INFOKU, BLORA - Dugaan kredit fiktif
mencuat di BKK Blora. Dari penelusuran wartawan, korbannya lebih dari 10 orang.
Salah satunya Suparjo
(SP), warga Desa Tamanrejo, Tunjungan. Dia lima kali tercatat pinjam uang.
Padahal, SP hanya sekali mengajukan pinjaman.

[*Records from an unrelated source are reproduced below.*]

(* ===== verification/CampaignHistory.v ===== *)
(** * CampaignHistory: every history of the campaign store

    From the empty database, through any sequence of calls by any tenants: the counters are the
    sums over the results, the committed calls and money stay within the ceilings, no more units
    are live than the campaign allows, a settlement is applied once, and a lease that was fenced
    changes nothing. *)

From Stdlib Require Import String.
From S2P Require Import Prelude Errors PyTime Transitions Run Campaign CampaignBudget CampaignPolicy.
From S2P Require Import CampaignPlan CampaignRows CampaignStore CampaignCreate CampaignLedger.
From S2P Require Import CampaignPlanFacts CampaignFacts.

Definition empty_db : Sdb :=
  {| sd_campaigns := ∅; sd_results := ∅; sd_gold := ∅; sd_conversations := ∅; sd_runs := ∅ |}.

Lemma empty_ok : db_ok empty_db.
Proof. constructor; intros i x; simpl; intros; by rewrite lookup_empty in *. Qed.

Section History.
Context (dg : Digests).

Definition store_step (d d' : Sdb) : Prop :=
  exists scope now x, call_ok x /\ d' = perform dg scope now x d.

Definition reachable (d : Sdb) : Prop := star store_step empty_db d.

Lemma store_step_ok d d' : db_ok d -> store_step d d' -> db_ok d'.
Proof.
  intros K (scope & now & x & Hx & ->). eapply star_invariant; [|by apply perform_steps|done].
  intros. by eapply ledger_step_ok.
Qed.

Lemma reachable_ok d : reachable d -> db_ok d.
Proof. intros H. eapply star_invariant; [apply store_step_ok|exact H|apply empty_ok]. Qed.

(** Claim C30. Every call of the campaign store, whoever makes it, whether it returns or raises,
    implements a sequence of steps of the ledger machine: one unit moves with its campaign under
    the rules of [moved], a campaign with empty counters appears, an empty campaign gets its run
    plan, the pending units of a campaign are skipped and counted, or only lifecycle columns
    change. So every history of calls is a history of the machine. *)
Theorem store_refines_ledger d : reachable d ->
  star (fun a b => exists now, ledger_step now a b) empty_db d.
Proof.
  unfold reachable. intros H. pose proof empty_ok as K. induction H as [|a b c Hs _ IH]; [apply star_refl|].
  eapply star_trans; [|by apply IH; eapply store_step_ok].
  destruct Hs as (scope & now & x & Hx & ->). eapply star_mono; [|by apply perform_steps].
  intros. by exists now.
Qed.

(** Claim C1. In every reachable database each counter and each ledger column of a campaign is the
    sum, over the results of that campaign, of what the result contributes to it: planned,
    submitted, collected, failed, skipped, degraded and possibly billed units; reserved, observed
    and possibly billed calls and money; tokens. *)
Theorem campaign_ledger d i c e : reachable d -> sd_campaigns d !! i = Some c ->
  total e c = sumZ (share e) (results_of (cr_tenant_id c) (cr_id c) d).
Proof. intros H%reachable_ok Hc. rewrite sum_results_of. by apply (ok_totals _ H i). Qed.

(** Claim C19. In every reachable database the calls a campaign has committed (observed, possibly
    billed and reserved) exceed its admission ceiling by no more than what settled runs used above
    their reservation, and the money exceeds the stop threshold by no more than that either; so a
    campaign none of whose runs overran is within both limits. *)
Theorem campaign_within_ceilings d i c : reachable d -> sd_campaigns d !! i = Some c ->
  let results := results_of (cr_tenant_id c) (cr_id c) d in
  committed_calls c <= cr_admission_ceiling c + sumZ overrun_calls results /\
  committed_cost c <= cr_cost_stop_threshold c + sumZ overrun_cost results /\
  ((forall r, r ∈ results -> overrun_calls r = 0 /\ overrun_cost r = 0) ->
   committed_calls c <= cr_admission_ceiling c /\ committed_cost c <= cr_cost_stop_threshold c).
Proof.
  intros H%reachable_ok Hc results. pose proof (ok_calls _ H _ _ Hc) as H1.
  pose proof (ok_cost _ H _ _ Hc) as H2. unfold overruns in *. rewrite <- sum_results_of in H1, H2.
  fold results in H1, H2. ksplit. intros H0.
  rewrite (sumZ_zero overrun_calls) in H1 by (intros r Hr; by apply H0).
  rewrite (sumZ_zero overrun_cost) in H2 by (intros r Hr; by apply H0). lia.
Qed.

(** ** Concurrency

    A history with the clock: the readings do not go back. *)

Definition timed_step (a b : Z * Sdb) : Prop :=
  a.1 <= b.1 /\ exists scope x, call_ok x /\ b.2 = perform dg scope b.1 x a.2.

Definition live_count (now : Z) (t ci : UUID) (d : Sdb) : Z :=
  sum_results (fun r => one (live_unit now r)) (sd_results d) t ci.

Lemma active_units_live now t ci d : active_units t ci now d = live_count now t ci d.
Proof. unfold active_units. by rewrite sum_results_of. Qed.

(** Time only ends leases. *)
Lemma live_later now now' r : now <= now' -> live_unit now' r = true -> live_unit now r = true.
Proof.
  intros H. unfold live_unit, expires_after. destruct (_ && _); [done|]. simpl.
  destruct (rs_lease_expires_at _) as [x|]; [|by rewrite andb_false_r].
  intros [-> HX]%andb_prop. simpl. bools. apply Z.ltb_lt. lia.
Qed.

Definition bounded (a : Z * Sdb) : Prop :=
  forall i c, sd_campaigns a.2 !! i = Some c ->
    live_count a.1 (cr_tenant_id c) (cr_id c) a.2 <= cr_max_concurrency c.

Lemma bounded_later now now' d : now <= now' -> bounded (now, d) -> bounded (now', d).
Proof.
  intros H HB i c Hc. specialize (HB i c Hc). simpl in *. etransitivity; [|exact HB].
  apply sum_results_le. intros j r _ _. apply one_mono. by apply live_later.
Qed.

Lemma move_bounded now d d' : db_ok d -> db_move now d d' -> bounded (now, d) -> bounded (now, d').
Proof.
  intros K (c & r & c' & r' & Hc & Hr & Hm & HM & Ec & Er) HB i x Hx.
  destruct HM as ((Hk & S1 & S2 & S3 & _) & _ & _ & _ & _ & _ & _ & _ & HL). simpl in *.
  unfold live_count. rewrite Er, (sum_results_insert _ _ _ r) by first [done | by apply mine_key].
  rewrite Ec in Hx. apply lookup_insert_Some in Hx as [[<- <-]|[Hne Hx]].
  - rewrite S1, S2, S3, mine_true by done. simpl. specialize (HB _ _ Hc). simpl in HB.
    destruct HL as [HL|HL].
    + pose proof (one_mono _ _ HL). unfold live_count in HB. lia.
    + rewrite active_units_live in HL. unfold live_count in *.
      destruct (live_unit now r'), (live_unit now r); simpl; lia.
  - rewrite (mine_other _ _ _ _ _ Hm); [specialize (HB _ _ Hx); unfold live_count in HB; simpl in *; lia|].
    intros [= _ E]. apply Hne. rewrite <- E. by apply (ok_campaign _ K) in Hx as [-> _].
Qed.

Lemma life_bounded now d d' : life_move d d' -> bounded (now, d) -> bounded (now, d').
Proof.
  intros (c & c' & Hc & (S1 & S2 & S3 & _) & _ & _ & Ec & Er) HB i x. simpl. rewrite Ec. unfold live_count.
  rewrite Er. intros [[<- <-]|[_ Hx]]%lookup_insert_Some; [|by apply (HB i)].
  rewrite S1, S2, S3. by apply (HB (cr_id c)).
Qed.

Lemma skip_bounded now t ci d d' : skip_move t ci d d' -> bounded (now, d) -> bounded (now, d').
Proof.
  intros (c & c' & reason & Hc & Et & Ei & (S1 & S2 & S3 & _) & _ & _ & _ & _ & Ec & Er) HB i x Hx.
  simpl in *. unfold live_count. rewrite Er, sum_results_fmap by (intros r; by apply mine_key, skip_in_same).
  assert (exists y, sd_campaigns d !! i = Some y /\ cr_tenant_id x = cr_tenant_id y /\ cr_id x = cr_id y /\
    cr_max_concurrency x = cr_max_concurrency y) as (y & Hy & -> & -> & ->).
  { rewrite Ec in Hx. apply lookup_insert_Some in Hx as [[<- <-]|[_ Hx]]; [|by exists x].
    exists c. by rewrite <- Ei. }
  etransitivity; [|exact (HB i y Hy)]. apply sum_results_le. intros j r _ _. apply one_mono.
  unfold skip_in. by destruct (mine t ci r && pending r).
Qed.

Pertama kali SP meminjam uang ke BKK Blora senilai Rp 10 juta dan cair pada 21 Desember 2018 dengan jangka waktu enam bulan. Lunas pada 25 Juni 2019. Setelah itu Suparjo mengaku tak pernah ambil hutang.
Namun dari dokumen
hasil penelusuran, nama Suparjo tercatat mengambil kredit lagi pada 25 Juni
2019.
Dengan nominal Rp 8
juta dan jangka waktu enam bulan. Lalu pada 17 Desember 2019, namanya kembali tercatat meminjam uang Rp 8
juta dan jangka waktu enam bulan.
Kemudian pada 19 Juni
2020, nama korban kembali dicatut untuk kredit di BKK Rp 7 juta. Dengan jangka
waktu 36 bulan. Terakhir pada 30 September 2020 juga tercatat pinjam Rp 8 juta.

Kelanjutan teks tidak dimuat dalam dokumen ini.